Specifically, Illyes advises, we need to load the page as we normally would, then start the Developer Tools and go to the Network tab; reloading the page we should see all the requests the browser had to make to render the page. The main request is the one we are looking for, with the size in bytes of the page in the Size column.
In this example from Chrome’s Developer Tools the page weighs 150 kB, which is shown in the size column:
A possible alternative for the more adventurous is to use cURL from a command line, as shown below:
curl -A "Mozilla/5.0 (Windows NT 10.0; Win64; x64) AppleWebKit/537.36 (KHTML, like Gecko) Chrome/103.0.0.0 Safari/537.36" -so /dev/null https://example.com/puppies.html -w '%{size_download}'
How to prevent Googlebot from visiting the site
In some cases we might be tempted by the idea of preventing Googlebot from visiting the site.
However, says Google, ‘it is almost impossible to keep a web server secret by not publishing links to it’: for instance, as soon as a user follows a link from this ‘secret’ server to another web server, the ‘secret’ URL could be displayed in the referrer tag and be stored and published by the other web server in its referrer log.

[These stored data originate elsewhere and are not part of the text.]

(** * The platform VM's staker ledger: staker ordering, staker lifecycle and
    the validator weight-diff codec

  A shallow embedding of two files of package [state]:
  - the staker record, its comparator [Less] and its lifecycle functions
    ([NewCurrentStaker], [NewPendingStaker], [ShiftStakerAheadInPlace],
    [EarliestStopTime], [MarkStakerForRemovalInPlaceBeforeTime]);
  - the diff codec ([marshalDiffKey], [unmarshalDiffKey],
    [marshalWeightDiff], [unmarshalWeightDiff], [packIterableHeight],
    [unpackIterableHeight]).

  Conventions of the embedding.
  - A [uint64] is a [Z] in [0, 2^64); operations that can leave the range
    reduce modulo [2^64] explicitly.
  - A byte slice is a [list byte]; [ids.ID] is the list of its 32 bytes.
  - A [time.Time] is identified with the instant it denotes and a
    [time.Duration] with its signed length, both counted in nanoseconds as
    integers; [Before], [Equal], [Add] and [Sub] are the comparisons and the
    arithmetic of instants.
  - A function that takes a [*Staker] and updates it in place is a function
    from the record before the call to the record after it.
  - Go's [(value, error)] results are kept as pairs of options. *)

From Stdlib Require Import ZArith String List Bool Lia.
From coqutil Require Import Byte.
Import ListNotations.
Local Open Scope Z_scope.

(* ================================================================= *)
(** * Byte slices and the standard-library primitives the code calls *)

Module GoBytes.

(** [make([]byte, n)]: [n] zero bytes. *)
Definition make (n : nat) : list byte := repeat Byte.x00 n.

(** The builtin [copy(dst, src)]: overwrites the first
    [min (len dst) (len src)] bytes of [dst] with those of [src]; the
    result is [dst] after the call. *)
Definition copy (dst src : list byte) : list byte :=
  firstn (length dst) src ++ skipn (length src) dst.

(** [copy(dst[off:], src)] seen from [dst] (the slice shares its array). *)
Definition copy_at (off : nat) (dst src : list byte) : list byte :=
  firstn off dst ++ copy (skipn off dst) src.

(** [dst[i] = b] for an index within bounds. *)
Definition store (i : nat) (dst : list byte) (b : byte) : list byte :=
  copy_at i dst [b].

(** [bytes.Compare]: lexicographic comparison of byte slices by unsigned
    byte value; -1, 0 or 1. *)
Fixpoint Compare (a b : list byte) : Z :=
  match a, b with
  | [], [] => 0
  | [], _ :: _ => -1
  | _ :: _, [] => 1
  | x :: a', y :: b' =>
      match byte.compare x y with
      | Lt => -1
      | Gt => 1
      | Eq => Compare a' b'
      end
  end.

(** Array equality [a == b] on byte arrays. *)
Fixpoint eqb (a b : list byte) : bool :=
  match a, b with
  | [], [] => true
  | x :: a', y :: b' => Byte.eqb x y && eqb a' b'
  | _, _ => false
  end.

End GoBytes.

(** The strict lexicographic order on byte sequences, stated on its own:
  a proper prefix comes first, otherwise the first differing byte decides. *)
Inductive lex_lt : list byte -> list byte -> Prop :=
| lex_lt_nil : forall y b, lex_lt [] (y :: b)
| lex_lt_head : forall x y a b,
  byte.unsigned x < byte.unsigned y -> lex_lt (x :: a) (y :: b)
| lex_lt_tail : forall x a b, lex_lt a b -> lex_lt (x :: a) (x :: b).

Module Uint64.

Definition modulus : Z := 2 ^ 64.

(** Conversion [uint64(x)] of an integer expression: wrap-around. *)
Definition wrap (x : Z) : Z := x mod modulus.

(** [^x] on a [uint64]. *)
Definition not (x : Z) : Z := wrap (Z.lnot x).

Definition in_range (x : Z) : Prop := 0 <= x < modulus.

End Uint64.

Module BigEndian.
(** X11: the percolators of different sets do not interfere: writing or
    deleting the document of one set leaves the document of every other
    set where it is, in every index. *)
Theorem registry_keeps_other_sets (spec spec' : string)
    (pattern : option string) (w : World) :
  registry_ready w -> spec' <> spec ->
  exists w1 w2,
    _new_percolator spec pattern w = Done tt w1 /\
    _delete_percolator spec pattern w = Done tt w2 /\
    forall i,
      doc_at w1 i ("oaiset-" ++ spec') = doc_at w i ("oaiset-" ++ spec') /\
      doc_at w2 i ("oaiset-" ++ spec') = doc_at w i ("oaiset-" ++ spec').
Proof.
  intros Hready Hne.
  assert (Hid : "oaiset-" ++ spec' <> "oaiset-" ++ spec).
  { intros Heq. apply Hne. now apply oaiset_id_inj. }
  unfold _new_percolator, _delete_percolator.
  destruct (new_percolator_loop_upserted spec (query_string_parser pattern) w Hready)
    as (w1 & Hrun1 & _ & Hframe1 & _).
  destruct (delete_percolator_loop spec w Hready) as (w2 & Hrun2 & Hframe2 & _).
  destruct (truthy spec); simpl.
  - destruct (truthy_opt pattern).
    + exists w1, w2. split; [assumption|]. split; [assumption|]. auto.
    + exists w, w2. split; [reflexivity|]. split; [assumption|]. auto.
  - exists w, w. repeat split.
Qed.

End RegistryProperties.

(** ** Registry and matching together *)

Section RegistryAndMatching.
Context `{Env}.

Lemma ready_same_engine (index : string) (w w' : World) :
  indices w' = indices w -> ready index w -> ready index w'.
Proof. intros Heq. unfold ready, has_index. now rewrite Heq. Qed.
(** * Content ingestion pipeline

    A shallow embedding of the TypeScript sources of the pipeline: the
    sanitizer ([Sanitizer.ts]), the token counter ([TokenCounter.ts]), the
    embedding client ([Mistral.ts]), the upload validation schema and the
    chunk table ([Schema.ts]), with the properties the specification states
    about them.  The secure fetcher and the orchestrator are not among the
    sources; what is said about them is modelled from the specification and
    marked as such.

    JavaScript strings are sequences of UTF-16 code units; they are modelled
    as [list Z], one [Z] per code unit.  [String.prototype.length] is the
    number of code units. *)

From stdpp Require Import gmap strings list pretty.
From Stdlib Require Import ZArith QArith Qround Lia.

#[local] Open Scope Z_scope.

(** ** JavaScript primitives used by the sources *)

Module JS.

Abbreviation jsstring := (list Z).

(** A literal of the source, given as an ASCII Rocq string. *)
Definition lit (s : string) : jsstring :=
  map (fun a => Z.of_N (Ascii.N_of_ascii a)) (String.list_ascii_of_string s).

(** [s.length] *)
Definition len {A} (s : list A) : Z := Z.of_nat (length s).

Definition in_range (lo hi c : Z) : bool := (lo <=? c) && (c <=? hi).

(** The relative index of [Array.prototype.slice] and
    [String.prototype.slice]: a negative index counts from the end, and
    the result is clamped to [0 .. length]. *)
Definition relative_index (n k : Z) : Z :=
  if k <? 0 then Z.max (n + k) 0 else Z.min k n.

(** [s.slice(start, end)] *)
Definition slice {A} (s : list A) (start end_ : Z) : list A :=
  let from := relative_index (len s) start in
  let to := relative_index (len s) end_ in
  take (Z.to_nat (to - from)) (drop (Z.to_nat from) s).

(** [s.startsWith(p)] *)
Fixpoint startsWith (s p : jsstring) : bool :=
  match p, s with
  | [], _ => true
  | _ :: _, [] => false
  | a :: p', b :: s' => (a =? b) && startsWith s' p'
  end.
(** Lines 40-64: the exception [connection()] raises, if any. *)
Definition connection_outcome (config : config_module)
    (pymysql_connect : list value → option exn) : option exn :=
  match config with
  | NoConfig e => Some (ConnectionError ("Missing config: " +:+ e))
  | Config configs =>
      let missing name := Some (ConnectionError ("Missing config item: " +:+
                                                 missing_attribute name)) in
      match configs !! "host" with
      | None => missing "host"
      | Some host =>
      match configs !! "port" with
      | None => missing "port"
      | Some port =>
      match configs !! "user" with
      | None => missing "user"
      | Some user =>
      match configs !! "password" with
      | None => missing "password"
      | Some password =>
      match configs !! "database" with
      | None => missing "database"
      | Some database =>
      match configs !! "charset" with
      | None => missing "charset"
      | Some charset =>
          pymysql_connect [host; port; user; password; database; charset]
      end end end end end end
  end.

Section Program.
Context `{P : Platform}.

(** ** The world and the monad *)

(** [w_sent] records every statement handed to the driver, with its
    parameters, in order; it is specification state. *)
Record world := World {
  w_fs : fs;
  w_db : db;
  w_sent : list (string * option (list value))
}.

Definition M (A : Type) : Type := world → outcome A * world.

Global Instance M_ret : MRet M := λ A a w, (Ok a, w).
Global Instance M_bind : MBind M := λ A B k m w,
  match m w with
  | (Ok a, w') => k a w'
  | (Raise e, w') => (Raise e, w')
  end.

Definition raise {A} (e : exn) : M A := λ w, (Raise e, w).

(** [try: body / except <class matched by handles>: handler] *)
Definition try_except {A} (body : M A) (handles : exn → bool)
    (handler : exn → M A) : M A := λ w,
  match body w with
  | (Raise e, w') => if handles e then handler e w' else (Raise e, w')
  | r => r
  end.

(** [for x in l: body(x)] *)
Fixpoint for_each {A} (l : list A) (body : A → M unit) : M unit :=
  match l with
  | [] => mret tt
  | x :: l' => body x ;; for_each l' body
  end.

Definition set_fs (f : fs) (w : world) : world :=
  World f (w_db w) (w_sent w).

(** ** File system calls *)

Definition os_path_isdir (path : string) : M bool := λ w,
  (Ok (bool_decide (fs_node (w_fs w) (resolve path) = Some Dir)), w).

Definition os_path_isfile (path : string) : M bool := λ w,
  (Ok (match fs_node (w_fs w) (resolve path) with
       | Some (File _) => true
       | _ => false
       end), w).
(* ===== verification/_CoqProject ===== *)
-Q . S2P
Prelude.v
Go.v
Crc32c.v
Attributes.v
Reader.v
Record.v
Index.v
Cache.v
Strconv.v
Legacy.v
FileSystem.v
Log.v
LogSpec.v
Scan.v
Opening.v
Store.v
StoreSpec.v
Compact.v
CompactSpec.v
Lock.v
Windows.v
Lifecycle.v
LifecycleSpec.v
Contract.v
Durability.v
Runs.v
Demo.v
Migration.v
Downgrade.v
DowngradeSpec.v
Sizes.v
Background.v
StoreTheorems.v
VersionTheorems.v
UpkeepTheorems.v
LogTheorems.v
FormatTheorems.v
Limits.v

Similarly, many obsolete and inaccessible links exist on the Web. When someone publishes a bad link back to your site or does not update the links to reflect changes in your server, Googlebot tries to scan for a bad link on the site.
Ultimately, there are still a number of options to prevent Googlebot from crawling your site content – here for example are three ways to hide a site from Google, but not from users – but Google urges you to remember ‘the difference between preventing Googlebot from crawling a page, preventing Googlebot from indexing a page, and preventing it from crawlers and users altogether‘.
Google verification: the official IP list and reverse DNS look-up
Before blocking Googlebot, however, there is another aspect that should not be overlooked: the user agent string used by Googlebot is often spoofed by other crawlers, so it is very important to verify that a problematic request actually comes from Google.
The best way to verify that a request actually comes from Googlebot is to use a reverse DNS look-up in the request’s source IP, or to match the source IP with Googlebot’s IP address ranges, which Google decided to make public in November 2021 in response to community requests.